Monday, 12 October 2009

Published October 7, 2009

CapitaLand basks in positive spin (-off)

Its shares rise as investors eye special dividend; outlook rosy for CMA too

By UMA SHANKARI

(SINGAPORE) CapitaLand shares rose as much as 4.9 per cent yesterday on news that the property group will spin off its $20.3 billion retail portfolio into a separate listed entity.

'Post-IPO, we are likely to see a switch in interest from CapitaLand to CMA.'

- Wendy Koh,
Citigroup analyst

Shares rose following analyst reports which said that the move was positive for both CapitaLand and the new CapitaMalls Asia (CMA). Many research houses also issued 'buy' calls on the stock and raised their target prices.

However, the news did not go down as well with shareholders of CapitaLand's two retail property trusts - CapitaMall Trust (CMT) and CapitaRetail China Trust (CRCT).

One reason for the warm reception for CapitaLand's shares was a potential special dividend, which CapitaLand said it could pay out post-IPO. The stock gained 8 cents, or 2.2 per cent, to close at $3.75 yesterday.

'The proposed IPO (initial public offering) is positive for the group in the short term given the potential net asset value accretion and special dividend per share,' said Citigroup analyst Wendy Koh.

Depending on the valuations ascribed to the spin-off, CapitaLand could record an exceptional gain on divestment, as well as potentially attract a revaluation of a significant part of the group's asset base, noted JP Morgan analysts Christopher Gee and Joy Wang.




CapitaLand's shares are also trading at around 1.2 times book value at the moment, and there could be some potential for a re-rating if the spin-off allows the underlying business value to become more apparent to the stock market, the analysts added.
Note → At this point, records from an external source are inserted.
Lemma local_response_inv query h labels t c stop records ttl r :
  answerable query h labels t c stop → is_u32 ttl →
  local_response query records ttl = Ok r →
  len records ≤ u16_max ∧ ∃ xs, encoded t records xs ∧
    (xs = [] ∨ stop + len (answers ttl xs) ≤ u16_max).
Proof.
  intros Ha Httl H; pose proof (answerable_header _ _ _ _ _ _ Ha) as (_ & _ & _ & Hqc).
  destruct Ha as [Hp Hv Hh Hq].
  destruct (first_question_plain _ _ _ _ _ _ Hp Hh Hqc Hq) as [Hfq Hqe].
  unfold local_response in H; rewrite Hv in H; cbn [mbind outcome_bind] in H.
  rewrite Hfq in H; cbn [mbind outcome_bind] in H; rewrite Hqe in H.
  cbn [mbind outcome_bind] in H.
  apply bind_Ok in H as (r0 & Hr0 & H); apply bind_Ok in H as (f & Hf & H).
  apply bind_Ok in H as (r1 & Hw1 & H); apply bind_Ok in H as (n & Hn & H).
  apply bind_Ok in H as (r2 & Hw2 & H); apply bind_Ok in H as (r3 & Hs3 & H).
  apply bind_Ok in H as (r4 & Happ & H).
  unfold u16_try_from in Hn; case_match; inv_ok; boolp; split; [done|].
  unfold write_u16 in *; inv_ok.
  apply append_local_records_iff in Happ as (xs & Henc & -> & Hsize); exists xs.
  split; [done|]; destruct Hsize as [?|Hsize]; [by left|right].
  rewrite len_app in Hsize; cbn [q_rr_type] in *.
  repeat match goal with H : splice _ _ _ = Some _ |- _ => apply splice_len in H end.
  apply slice_len in Hr0; lia.
Qed.

(** ** Safety *)

Lemma count_records_loop_wp fuel p o n :
  packet_ok p → 0 ≤ o ≤ len p → len p - o < Z.of_nat fuel → is_u16 n →
  wp (count_records_loop fuel p o n) is_u16.
Proof.
  intros Hp; revert o n; induction fuel as [|fuel IH]; intros o n Ho Hf Hn; [lia|].
  cbn [count_records_loop]; wp_if; [|done]; wp_call r Hr.
  apply parse_record_bounds in Hr as Hok; [|done]; unfold record_ok in Hok.
  pose proof (len_nonneg (r_rdata r)).
  apply wp_bind, wp_ok_or; unfold checked_add, u16_max; intros m Hm; case_match; [|done].
  simplify_eq; boolp; apply IH; unfold is_u16 in *; lia.
Qed.

Lemma append_local_records_safe t ttl records resp :
  safe (append_local_records t ttl records resp).
Proof.
  revert resp; induction records as [|l records IH]; intros resp; [done|].
  cbn [append_local_records]; wp_if; [apply IH|]; apply wp_bind.
  eapply wp_mono with (Q := λ _, True); [destruct l; [done..|]; apply encode_name_safe|].
  intros rd _; apply wp_bind; unfold u16_try_from; wp_if; [|done]; cbn.
  wp_if; [done|apply IH].
Qed.

Lemma append_local_records_packet t ttl records resp out :
  packet_ok resp → is_u32 ttl → Forall local_ok records →
  append_local_records t ttl records resp = Ok out →
  packet_ok out ∧ len resp ≤ len out.
Proof.
  intros Hp Httl Hl (xs & Henc & -> & Hsize)%append_local_records_iff.
  rewrite len_app in *; pose proof (len_nonneg (answers ttl xs)).
  pose proof (len_nonneg resp); split; [|lia]; split.
  - apply bytes_ok_app; split; [apply Hp|]; eapply answers_ok; [done..|].
    destruct Hsize as [->|?]; [constructor|]; apply (answers_parts_len ttl); lia.
  - rewrite len_app; destruct Hsize as [->|?].
    + change (len (answers ttl [])) with 0; destruct Hp; lia.
    + unfold u16_max in *; lia.
Qed.

Lemma local_response_wp query records ttl :
  packet_ok query → is_u32 ttl → Forall local_ok records →
  wp (local_response query records ttl) packet_ok.
Proof.
  intros Hp Httl Hl; unfold local_response; wp_call u Hu; wp_call q Hq; wp_call stop Hstop.
  apply question_end_bounds in Hstop as Hb; [|done].
  destruct (slice_is_Some query 0 stop) as [r0 Hr0]; [lia..|].
  assert (packet_ok r0) as Hp0 by (by eapply packet_ok_slice).
  rewrite Hr0; cbn [or_panic mbind outcome_bind]; apply slice_len in Hr0.
  wp_call flags Hf; apply read_u16_range in Hf; [|apply Hp0].
  match goal with |- wp (write_u16 r0 2 ?f ≫= _) _ =>
    assert (is_u16 f) as Hflags by (apply is_u16_ldiff, is_u16_lor; done) end.
  wp_call r1 Hr1; unfold write_u16 in Hr1; inv_ok.
  match goal with H : splice r0 _ _ = Some _ |- _ =>
    apply splice_len in H as Hl1;
    eapply packet_ok_splice in H as Hp1; [|done|by apply u16_bytes_ok] end.
  apply wp_bind; unfold u16_try_from; wp_if; [|done]; boolp; cbn [wp].
  assert (is_u16 (len records)) as Hn.
  { pose proof (len_nonneg records); unfold is_u16, u16_max in *; lia. }
  wp_call r2 Hr2; unfold write_u16 in Hr2; inv_ok.
  match goal with H : splice r1 _ _ = Some _ |- _ =>
    apply splice_len in H as Hl2;
    eapply packet_ok_splice in H as Hp2; [|done|by apply u16_bytes_ok] end.
  destruct (splice_is_Some r2 8 (replicate 4 0)) as [r3 Hr3]; [lia|len_lia|].
  rewrite Hr3; cbn [or_panic mbind outcome_bind]; apply splice_len in Hr3 as Hl3.
  eapply packet_ok_splice in Hr3 as Hp3; [|done|apply Forall_replicate; unfold is_u8; lia].
  apply wp_bind; eapply wp_mono; [apply wp_strengthen, append_local_records_safe|].
  intros r4 [Hr4 _].
  apply append_local_records_packet in Hr4 as [Hp4 Hl4]; [|done..].
  apply wp_bind; eapply wp_mono; [apply count_records_loop_wp; [done|lia|unfold len; lia|done]|].
  intros n Hc; by apply write_u16_packet.
Qed.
The company will also benefit from the capital recycling exercise.

CMA's effective interest in the $20.3 billion retail portfolio (including minority interests in some cases) is $7 billion. The book cost of the properties is $5.3 billion.

Using the net asset value of $5.3 billion, and assuming that CapitaLand chooses to float 20-40 per cent of CMA, about $1.1 billion to $2.1 billion would be raised. This will increase CapitaLand's cash position, lower its gearing and allow it to invest and grow its other core business.

'Assuming a divestment of a 30 per cent stake in CMA at book value, CapitaLand could expand its cash hoard to around $5.3 billion,' said DBS analysts Lock Mun Yee and Derek Tan. 'With a gearing of 0.3 times, it would have an additional $6 billion debt capacity, based on the higher end of the target gearing of 0.5-0.75 times.'

But there are concerns that CMA, which will take over all of the group's retail business - which was widely thought to be the main growth engine for CapitaLand previously - will now be the more attractive option. Said Citigroup's Ms Koh: 'Post IPO, we are likely to see a switch in interest from CapitaLand to CMA.'

The shift in interest could also affect CMT and CRCT. Both stocks were down following CapitaLand's announcement. CMT lost 8 cents, or 4.4 per cent, to close at $1.74, while CRCT shed 2 cents, or 1.7 per cent, to end at $1.17.

'We expect the prices of CMT and CRCT to face some short-term weakness,' said Kim Eng analyst Wilson Liew. 'Shareholders of CMT and CRCT might take a while to digest the impact of the news.'

The main issue, analysts said, is that CMA is a pure retail play, just like CMT and CRCT. Institutional investors in particular might want to re-allocate their funds. 'Some of them might choose to transfer their shareholdings into CMA,' observed an analyst at a brokerage here.